* _TASK DETAILS_
The expected output is an exact restatement of all the records.

* _EXERCISE INPUT_
....

Lemma contains_net16 a n ip :
  is_ip a → is_ip ip → 0 ≤ n ≤ 128 →
  IPNet_Contains (net16 a n) ip = true ↔ agree n a ip ∧ (is_v4 ip = true → 96 ≤ n).
Proof.
  intros Ha Hip Hn. set (net := mask_bytes a (CIDRMask 16 n)).
  assert (Hl : length net = 16%nat)
    by (unfold net; rewrite mask_bytes_length, CIDRMask_length, (proj1 Ha); done).
  destruct (is_v4 net) eqn:E4.
  - assert (H95 : 96 ≤ n).
    { apply bool_decide_eq_true in E4. pose proof (ip_bit_take net 95 12 ltac:(lia)) as Hb.
      rewrite E4 in Hb. unfold net in Hb. rewrite ip_bit_land in Hb by (rewrite CIDRMask_length; apply Ha).
      rewrite ip_bit_mask in Hb by lia. destruct (Z.ltb_spec (Z.of_nat 95) n); [lia|].
      rewrite andb_false_r in Hb. done. }
    destruct (net16_high a n Ha H95) as [Hm Hd].
    assert (Ht : take 12 net = take 12 a).
    { unfold net. rewrite Hm, take_app_length'; [done|]. rewrite length_take, (proj1 Ha). lia. }
    transitivity (IPNet_Contains (mkIPNet (mask_bytes (drop 12 a) (CIDRMask 4 (n - 96)))
                                    (CIDRMask 4 (n - 96))) ip = true).
    + unfold IPNet_Contains, networkNumberAndMask, net16. cbn [net_IP net_Mask]. fold net.
      rewrite (To4_16 net Hl), E4, CIDRMask_length, CIDRMask_length, Hd.
      assert (Hdrop : drop 12 net = mask_bytes (drop 12 a) (CIDRMask 4 (n - 96))).
      { unfold net. rewrite Hm, drop_app_length'; [done|]. rewrite length_take, (proj1 Ha). lia. }
      assert (Hx : length (mask_bytes (drop 12 a) (CIDRMask 4 (n - 96))) = 4%nat)
        by (rewrite mask_bytes_length, CIDRMask_length, is_ip_drop by done; done).
      assert (H4 : ∀ x : IP, length x = 4%nat → To4 x = Some x) by (intros x Hxl; unfold To4; by rewrite Hxl).
      rewrite Hdrop, (H4 _ Hx). cbn [Nat.eqb]. rewrite Hx. cbn [Nat.eqb]. by rewrite Hx.
    + rewrite contains_v4 by (done || lia || by apply is_ip_drop). rewrite (agree_split a ip n) by done.
      unfold is_v4 in *. apply bool_decide_eq_true in E4. rewrite bool_decide_eq_true, <- Ht, E4.
      split; [intros [H1 H2]; by repeat split|intros [[H1 H2] _]; by split].
  - unfold IPNet_Contains, networkNumberAndMask, net16. cbn [net_IP net_Mask]. fold net.
    rewrite (To4_16 net Hl), E4, Hl, CIDRMask_length. cbn [Nat.eqb]. rewrite Hl. cbn [Nat.eqb].
    rewrite (To4_16 ip (proj1 Hip)). destruct (is_v4 ip) eqn:Eip; cbn [from_option id].
    + rewrite is_ip_drop by done. split; [done|]. intros [Hag H96]. specialize (H96 eq_refl).
      apply agree_split in Hag as [Ht _]; [|done..]. exfalso.
      destruct (net16_high a n Ha H96) as [Hm _]. apply bool_decide_eq_false in E4.
      apply bool_decide_eq_true in Eip. apply E4. unfold net. rewrite Hm, take_app_length'; [congruence|].
      rewrite length_take, (proj1 Ha). lia.
    + rewrite (proj1 Hip), andb_true_iff, !bool_decide_eq_true. unfold net.
      rewrite mask_bytes_idem, mask_agree by (apply Ha || apply Hip || lia).
      rewrite Z.min_l by lia. split; [intros [_ H]; by split|intros [H _]; by split].
Qed.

....

* _WRITTEN ANSWER_
Lemma contains_net16 a n ip :
  is_ip a → is_ip ip → 0 ≤ n ≤ 128 →
  IPNet_Contains (net16 a n) ip = true ↔ agree n a ip ∧ (is_v4 ip = true → 96 ≤ n).
Proof.
  intros Ha Hip Hn. set (net := mask_bytes a (CIDRMask 16 n)).
  assert (Hl : length net = 16%nat)
    by (unfold net; rewrite mask_bytes_length, CIDRMask_length, (proj1 Ha); done).
  destruct (is_v4 net) eqn:E4.
  - assert (H95 : 96 ≤ n).
    { apply bool_decide_eq_true in E4. pose proof (ip_bit_take net 95 12 ltac:(lia)) as Hb.
      rewrite E4 in Hb. unfold net in Hb. rewrite ip_bit_land in Hb by (rewrite CIDRMask_length; apply Ha).
      rewrite ip_bit_mask in Hb by lia. destruct (Z.ltb_spec (Z.of_nat 95) n); [lia|].
      rewrite andb_false_r in Hb. done. }
    destruct (net16_high a n Ha H95) as [Hm Hd].
    assert (Ht : take 12 net = take 12 a).
    { unfold net. rewrite Hm, take_app_length'; [done|]. rewrite length_take, (proj1 Ha). lia. }
    transitivity (IPNet_Contains (mkIPNet (mask_bytes (drop 12 a) (CIDRMask 4 (n - 96)))
                                    (CIDRMask 4 (n - 96))) ip = true).
    + unfold IPNet_Contains, networkNumberAndMask, net16. cbn [net_IP net_Mask]. fold net.
      rewrite (To4_16 net Hl), E4, CIDRMask_length, CIDRMask_length, Hd.
      assert (Hdrop : drop 12 net = mask_bytes (drop 12 a) (CIDRMask 4 (n - 96))).
      { unfold net. rewrite Hm, drop_app_length'; [done|]. rewrite length_take, (proj1 Ha). lia. }
      assert (Hx : length (mask_bytes (drop 12 a) (CIDRMask 4 (n - 96))) = 4%nat)
        by (rewrite mask_bytes_length, CIDRMask_length, is_ip_drop by done; done).
      assert (H4 : ∀ x : IP, length x = 4%nat → To4 x = Some x) by (intros x Hxl; unfold To4; by rewrite Hxl).
      rewrite Hdrop, (H4 _ Hx). cbn [Nat.eqb]. rewrite Hx. cbn [Nat.eqb]. by rewrite Hx.
    + rewrite contains_v4 by (done || lia || by apply is_ip_drop). rewrite (agree_split a ip n) by done.
      unfold is_v4 in *. apply bool_decide_eq_true in E4. rewrite bool_decide_eq_true, <- Ht, E4.
      split; [intros [H1 H2]; by repeat split|intros [[H1 H2] _]; by split].
  - unfold IPNet_Contains, networkNumberAndMask, net16. cbn [net_IP net_Mask]. fold net.
    rewrite (To4_16 net Hl), E4, Hl, CIDRMask_length. cbn [Nat.eqb]. rewrite Hl. cbn [Nat.eqb].
    rewrite (To4_16 ip (proj1 Hip)). destruct (is_v4 ip) eqn:Eip; cbn [from_option id].
    + rewrite is_ip_drop by done. split; [done|]. intros [Hag H96]. specialize (H96 eq_refl).
      apply agree_split in Hag as [Ht _]; [|done..]. exfalso.
      destruct (net16_high a n Ha H96) as [Hm _]. apply bool_decide_eq_false in E4.
      apply bool_decide_eq_true in Eip. apply E4. unfold net. rewrite Hm, take_app_length'; [congruence|].
      rewrite length_take, (proj1 Ha). lia.
    + rewrite (proj1 Hip), andb_true_iff, !bool_decide_eq_true. unfold net.
      rewrite mask_bytes_idem, mask_agree by (apply Ha || apply Hip || lia).
      rewrite Z.min_l by lia. split; [intros [_ H]; by split|intros [H _]; by split].
Qed.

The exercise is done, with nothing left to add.